(* ===== verification/HeapTheorems.v ===== *)
(** * Theorems about allocation and release

    The statements a caller of src/iso_alloc.c relies on, for every process that satisfies
    the invariants [heap_inv] and [bigs_inv], or both at once ([process]). *)

From S2P Require Import Prelude Words Conf Memory State Util ZoneBits FreeList Chunks Lookup Heap Zones BigZones BigSpec Verify MemTags Alloc AllocSpec NewZone MemOps Profiler Interfaces HeapOps Blocks Quarantine Realloc MallocSpec Init.

Section zones.
Context `{!Kernel, !KernelLaws, !Config}.

(** C9. [_iso_new_zone] on a well-formed heap with room for one more zone: unless the
    system refuses memory or entropy, a zone is added at the end of the zone array whose
    chunk size is the request rounded up to 32 bytes; its user pages lie between two
    guard pages, it has a chunk to hand out, the heap invariant holds again and every
    chunk in use keeps its place and its contents. *)
Theorem iso_new_zone_correct w size : heap_inv w → bitmaps_room w → 0 <= size <= SMALL_SIZE_MAX →
  wp resource (_iso_new_zone size true (-1)) (λ r w', ∃ i, r = Some i ∧ zone_created w w' size i) w.
Proof. intros Hw Hroom Hs. apply wp_iso_new_zone; [done|by apply allows_resource|done]. Qed.

(** C3. [_iso_alloc] on a request of at most 4 GiB, whether the thread's cache, the lists
    by size, the search through all zones, a new zone, a free big zone or a new one serves
    it: it returns (or stops because the system refuses memory or entropy) the address of a
    block that was not live and is at least as large as the request, a big zone only if more
    than 64 KiB were asked for; all other live blocks,
    chunks and big zones, and only they, stay live, in place and with their contents, the
    invariants hold again and no lock is taken. *)
Theorem iso_alloc_correct w lu lf size : process w lu lf → unlocked w → bitmaps_room w → mask_ok w → FUZZ_MODE = false →
  0 <= size <= BIG_SZ_MAX → NO_ZERO_ALLOCATIONS && (size =? 0) = false →
  wp resource (_iso_alloc None size) (λ p w', ∃ lu' lf' k, block_alloc w w' lu lu' lf' size p k ∧ size_ok w' k size) w.
Proof. intros. apply (wp_alloc_block resource w lu lf); try done. by apply allows_resource. Qed.

(** C40. A request within 31 bytes of the top of the address space wraps to zero when it
    is rounded up, and [_iso_alloc] answers it with a chunk of at most 64 KiB instead of
    refusing it. *)
Theorem iso_alloc_wraps w size : heap_inv w → bitmaps_room w → 0 < zones_used (w_root w) → FUZZ_MODE = false →
  w_root_lock w = false → 2 ^ 64 - 31 <= size < 2 ^ 64 →
  wp resource (_iso_alloc None size) (λ p w', ∃ i c, in_use_at w' i c ∧ p = chunk_at w' i c ∧ chunk_size (zone_at w' i) <= 65536) w.
Proof.
  intros Hw Hroom Hpos Hfz Hl Hs.
  assert (Hcs : chunk_size_of size = 0).
  { unfold chunk_size_of. change SMALLEST_CHUNK_SZ with 32. change SZ_ALIGNMENT with 32. rewrite (proj2 (Z.ltb_ge size 32)) by lia.
    assert (Hm : size mod 32 = size - (2 ^ 64 - 32)).
    { symmetry. apply (Z.mod_unique size 32 576460752303423487); [left; lia|]. lia. }
    rewrite (proj2 (Z.eqb_neq _ 0)) by lia. cbn [negb]. rewrite ALIGN_SZ_UP_eq.
    assert (u64 (size + 31) = size + 31 - 2 ^ 64) as ->; [|rewrite Z.mod_small; lia].
    rewrite u64_pow. replace (size + 31) with ((size + 31 - 2 ^ 64) + 1 * 2 ^ 64) at 1 by lia. rewrite Z.mod_add by lia. apply Z.mod_small. lia. }
  assert (NO_ZERO_ALLOCATIONS && (size =? 0) = false) as Hz by (rewrite (proj2 (Z.eqb_neq size 0)) by lia; apply andb_false_r).
  eapply wp_post; [apply wp_iso_alloc_rounded; rewrite ?Hcs; try done; by apply allows_resource|]. intros p w' (i & c & Hsa). exists i, c.
  destruct (chunk_at_facts w' i c (sa_heap _ _ _ _ _ _ Hsa) (sa_chunk _ _ _ _ _ _ Hsa)) as (_ & _ & _ & _ & Hcsz).
  split_and!; [apply Hsa|apply Hsa|lia].
Qed.

(** C6. [_iso_free_internal] on the address of a chunk in use finds its zone, releases
    the chunk (a permanent free retires it for good), keeps every other chunk in use
    with its contents, re-establishes the invariant and unlocks the root. *)
Theorem iso_free_correct w permanent i c : heap_inv w → FUZZ_MODE = false → w_root_lock w = false → plain_free w i c →
  ∃ w', _iso_free_internal (chunk_at w i c) permanent w = Ret tt w' ∧ small_free w w' permanent i c.
Proof. apply free_internal_run. Qed.

(** C8. The bytes [_iso_alloc] answers are not shared: the address is not NULL, aligned to 32
    bytes and below 2^47, the bytes asked for are readable and writable, and none of them lies
    in a block, chunk or big zone, that was live when the call was made. *)
Theorem iso_alloc_apart w lu lf size : process w lu lf → unlocked w → bitmaps_room w → mask_ok w → FUZZ_MODE = false →
  0 <= size <= BIG_SZ_MAX → NO_ZERO_ALLOCATIONS && (size =? 0) = false →
  wp resource (_iso_alloc None size) (λ p w', 0 < p ∧ p + size <= 2 ^ 47 ∧ p mod 32 = 0 ∧ mapped_rw (w_vm w') p size ∧
    ∀ k x, live w lu k → in_block w k x → ¬ (p <= x < p + size)) w.
Proof.
  intros Hp Hun Hroom Hmask Hfz Hs Hz. eapply wp_post; [apply (wp_alloc_block resource w lu lf); try done; by apply allows_resource|].
  cbv beta. intros p w' (lu' & lf' & k & Hba & _). destruct (ba_block _ _ _ _ _ _ _ _ Hba) as (Hk & -> & Hsz). pose proof (ba_process _ _ _ _ _ _ _ _ Hba) as Hp'.
  destruct (live_facts w' lu' lf' k Hp' Hk) as (F1 & F2 & F3 & _ & F5 & _). split_and!; [done|lia|done|intros x Hx; apply F5; lia|].
  intros k0 x Hk0 Hx Hin. pose proof (ba_kept _ _ _ _ _ _ _ _ Hba k0 Hk0) as Hc. apply (ba_fresh _ _ _ _ _ _ _ _ Hba).
  assert (k = k0) as ->; [|done]. apply (live_disjoint w' lu' lf' k k0 x Hp' Hk (cd_live _ _ _ _ Hc)); [unfold in_block; lia|].
  unfold in_block in *. by rewrite (cd_addr _ _ _ _ Hc), (cd_len _ _ _ _ Hc).
Qed.

(** C5. [iso_free] on a block the program holds: the block is parked behind the blocks
    [l] of the quarantine, still live and with its contents; when 64 blocks are parked
    already, exactly those are released, chunks to their zones and big zones to the free
    list or the system, and the block is the first of a new round. All other live blocks
    keep their contents, the invariants hold again and no lock is taken; unless the array
    was full the call always returns. *)
Theorem iso_free_parks w lu lf l k : process w lu lf → plain_build → unlocked w → quarantined w lu l → live w lu k → k ∉ l →
  (full l = true → ∀ b, b ∈ l → harmless w b) →
  wp (λ e, full l = true ∧ resource e) (iso_free (addr w k))
    (λ _ w', unlocked w' ∧ ∃ lu' lf', parked w w' lu lu' lf' (evicted l) (parked_list l k)) w.
Proof. intros Hp Hg Hun Hq Hk Hn Hh. apply (wp_iso_free resource w lu lf); try done. intros Hf b Hb. apply frees_resource. by apply Hh. Qed.

(** Every run refines the specification. *)
Lemma run_refines w h es w' h' : run_build → sound w h → heap_run w h es w' h' → spec_run (contents w h) es (contents w' h') ∧ sound w' h'.
Proof.
  intros Hg Hr Hrun. induction Hrun as [w h|w h e w1 h1 es w2 h2 Hstep Hrun IH]; [split; [constructor|done]|].
  destruct (running_step w h e w1 h1 Hg Hr Hstep) as [Hs Hr1]. destruct (IH Hr1) as [Hs2 Hr2]. split; [by econstructor|done].
Qed.

(** C1. Every run of a program that allocates with [iso_alloc], [iso_calloc] and
    [iso_realloc], frees with [iso_free], asks [iso_chunksz], reads and writes, as long as
    its calls return, is a run of the abstract memory manager: blocks never overlap, keep the
    bytes last written to them, and disappear only when freed or resized, whatever the
    quarantine holds, whichever zones are worn out and retired, however full the pages of
    bitmaps are; requests for no bytes and NULL pointers are harmless, requests above 4 GiB
    are answered with NULL; and the process keeps its invariants. The program passes on only
    what it holds and asks for less than [2 ^ 64 - 31] bytes, from where sizes wrap. The build
    has no guard pages around big zones, no memory tags, no fuzzing and no permanent free on
    a resize, as shipped; the random mask of the big zone lists, drawn once, is at least
    [2 ^ 47], so that it equals no address. *)
Theorem heap_refines_spec w h es w' h' : run_build → mask_ok w → running w h → heap_run w h es w' h' →
  spec_run (contents w h) es (contents w' h') ∧ running w' h'.
Proof. intros Hg Hm Hr Hrun. destruct (run_refines w h es w' h' Hg (conj Hr Hm) Hrun) as [Hs [Hr' _]]. done. Qed.

(** C2. The same from the first call on: a process that never called the allocator starts
    up, unless the system refuses memory or entropy, and, if the mask it drew for the big zone
    lists is at least [2 ^ 47], every run of a program from there is a run of the abstract
    memory manager that starts with no block, for programs and builds as above. *)
Theorem started_program_refines_spec w : run_build → unstarted w →
  wp resource _iso_alloc_initialize (λ _ w0, mask_ok w0 → ∀ es w' h', heap_run w0 ∅ es w' h' → spec_run ∅ es (contents w' h') ∧ running w' h') w.
Proof.
  intros Hg Hun. eapply wp_post; [by apply wp_initialize|]. intros u w0 (_ & Hr & _) Hm es w' h' Hrun.
  assert (contents w0 ∅ = ∅) as He by apply map_imap_empty. rewrite <-He.
  destruct (run_refines w0 ∅ es w' h' Hg (conj Hr Hm) Hrun) as [Hs [Hr' _]]. done.
Qed.

(** C16. A request above 64 KiB and up to 4 GiB is served by the big zones: [_iso_alloc]
    rounds it up, gives the root lock back and moves the first free big zone that is large
    enough and wastes at most [2 * BIG_ZONE_WASTE] bytes, twice what include/conf.h says, to
    the used list, or, when there is none, maps pages that were not mapped before; both lists stay well formed, their
    zones stay apart, and no byte of another big zone changes. *)
Theorem iso_alloc_big_correct w lu lf size : bigs_inv w lu lf [] → mask_ok w →
  w_root_lock w = false → w_big_used_lock w = false → w_big_free_lock w = false → SMALL_SIZE_MAX < size <= BIG_SZ_MAX →
  size <= chunk_size_of size ∧
  wp resource (_iso_alloc None size) (λ p w', big_allocated w w' (chunk_size_of size) lu lf p) w.
Proof.
  intros Hw Hm Hl Hul Hfl Hs. split; [apply chunk_size_of_max, Hs|by apply wp_iso_alloc_big].
Qed.

(** C17. [_iso_free_internal] on the start of a big zone in use, which no zone contains,
    unlinks exactly that zone from the used list; it goes to the front of the free list with
    its structure and canaries kept, as long as the list has room and the zone was not
    reused too often, otherwise its pages are unmapped. The other zones of both lists are
    untouched either way. (Builds without guard pages around big zones, as shipped.) *)
Theorem iso_free_big_correct w lu1 a lu2 lf b : heap_inv w → 0 < zones_used (w_root w) → FUZZ_MODE = false →
  BIG_ZONE_GUARD = false → BIG_ZONE_META_DATA_GUARD = false →
  bigs_inv w (lu1 ++ a :: lu2) lf [] → w_bigs w !! a = Some b → in_no_zone w (big_user_pages_start b) →
  w_root_lock w = false → w_big_used_lock w = false → w_big_free_lock w = false →
  wp resource (_iso_free_internal (big_user_pages_start b) false)
    (λ _ w', w_root_lock w' = false ∧ ∃ w2, big_released (set_w_root_lock true w) w2 lu1 a lu2 lf b ∧ w' = set_w_root_lock false w2) w.
Proof. apply wp_free_internal_big. Qed.

(** C21. [_iso_chunk_size] reports, without changing anything, the size of a live block at
    its address, the chunk size of the zone for any pointer into a zone, and 0 for NULL. *)
Theorem iso_chunk_size_correct w lu lf : process w lu lf → unlocked w →
  (∀ k, live w lu k → _iso_chunk_size (addr w k) w = Ret (len w k) w) ∧
  (∀ i p, 0 <= i < zones_used (w_root w) → UNMASK_USER_PTR (zone_at w i) <= p < UNMASK_USER_PTR (zone_at w i) + ZONE_USER_SIZE →
     _iso_chunk_size p w = Ret (chunk_size (zone_at w i)) w) ∧
  _iso_chunk_size 0 w = Ret 0 w.
Proof.
  intros Hp Hun. pose proof (ps_heap _ _ _ Hp) as Hw. split_and!; [intros k; by apply (chunk_size_block w lu lf)| |done].
  intros i p Hi Hr. destruct (hv_zone_at w i Hw Hi) as [_ Hinv]. pose proof (zm_user _ _ _ _ (zinv_mapped _ _ _ _ _ Hinv)) as [U1 _].
  apply (chunk_size_run w i); try done; [apply Hun|lia|]. destruct NO_ZERO_ALLOCATIONS eqn:Hz; [|done]. cbn [andb]. apply Z.eqb_neq. intros ->.
  destruct (ps_zero _ _ _ Hp Hz) as (_ & Hno & _). apply Hno, owned_reserved; [done|]. left. exists i. split; [done|by left].
Qed.

(** The chunk a pointer into zone [i] would free. *)
Lemma free_internal_rejects w permanent i p e : heap_inv w → FUZZ_MODE = false → w_root_lock w = false → 0 <= i < zones_used (w_root w) →
  UNMASK_USER_PTR (zone_at w i) <= p < UNMASK_USER_PTR (zone_at w i) + ZONE_USER_SIZE →
  iso_free_chunk_from_zone i p permanent (set_w_root_lock true w) = Abort e → _iso_free_internal p permanent w = Abort e.
Proof.
  intros Hw Hfz Hl Hi Hp He. unfold _iso_free_internal. erewrite run_bind by (unfold LOCK_ROOT; by rewrite Hl).
  unfold mbind at 1, M_bind at 1. unfold _iso_free_internal_unlocked. rewrite Hfz. cbn [when]. erewrite run_bind by done.
  erewrite run_bind by (apply (find_zone_range_run _ p i); [by apply heap_inv_root_lock|done|done]). cbv iota.
  unfold mbind at 1, M_bind at 1. by rewrite He.
Qed.

(** C7. [_iso_free_internal] stops the process on a pointer into a zone that is not at the
    start of a chunk, is past the chunks the bitmap describes, or is at a chunk whose in-use
    bit is clear (a double free or a chunk never handed out). Canary chunks and chunks that
    were freed permanently have that bit set and are not among them. *)
Theorem iso_free_rejects w permanent i p : heap_inv w → FUZZ_MODE = false → w_root_lock w = false → 0 <= i < zones_used (w_root w) →
  UNMASK_USER_PTR (zone_at w i) <= p < UNMASK_USER_PTR (zone_at w i) + ZONE_USER_SIZE →
  let z := zone_at w i in
  let off := p - UNMASK_USER_PTR z in
  (off mod chunk_size z ≠ 0 → _iso_free_internal p permanent w = Abort ChunkMisaligned) ∧
  (off mod chunk_size z = 0 → slots z <= off / chunk_size z → _iso_free_internal p permanent w = Abort ChunkOutsideBitmap) ∧
  (off mod chunk_size z = 0 → off / chunk_size z < slots z →
     bm_bit (w_mem w) (UNMASK_BITMAP_PTR z) (2 * (off / chunk_size z)) = false → _iso_free_internal p permanent w = Abort DoubleFree).
Proof.
  intros Hw Hfz Hl Hi Hp z off. destruct (hv_zone_at w i Hw Hi) as [_ Hinv].
  pose proof (zm_user _ _ _ _ (zinv_mapped _ _ _ _ _ Hinv)) as [_ Htop].
  destruct (free_rejects_misuse_raw i p (set_w_root_lock true w) permanent Hinv) as (A1 & A2 & A3); [change (zone_at _ i) with z; fold z in Hp, Htop; lia|].
  split_and!; intros; apply (free_internal_rejects w permanent i); auto.
Qed.

End zones.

----

Task instructions:
Look through the records and copy down every line that holds "both".

Solution for this task:
    the invariants [heap_inv] and [bigs_inv], or both at once ([process]). *)
    the used list, or, when there is none, maps pages that were not mapped before; both lists stay well formed, their
    reused too often, otherwise its pages are unmapped. The other zones of both lists are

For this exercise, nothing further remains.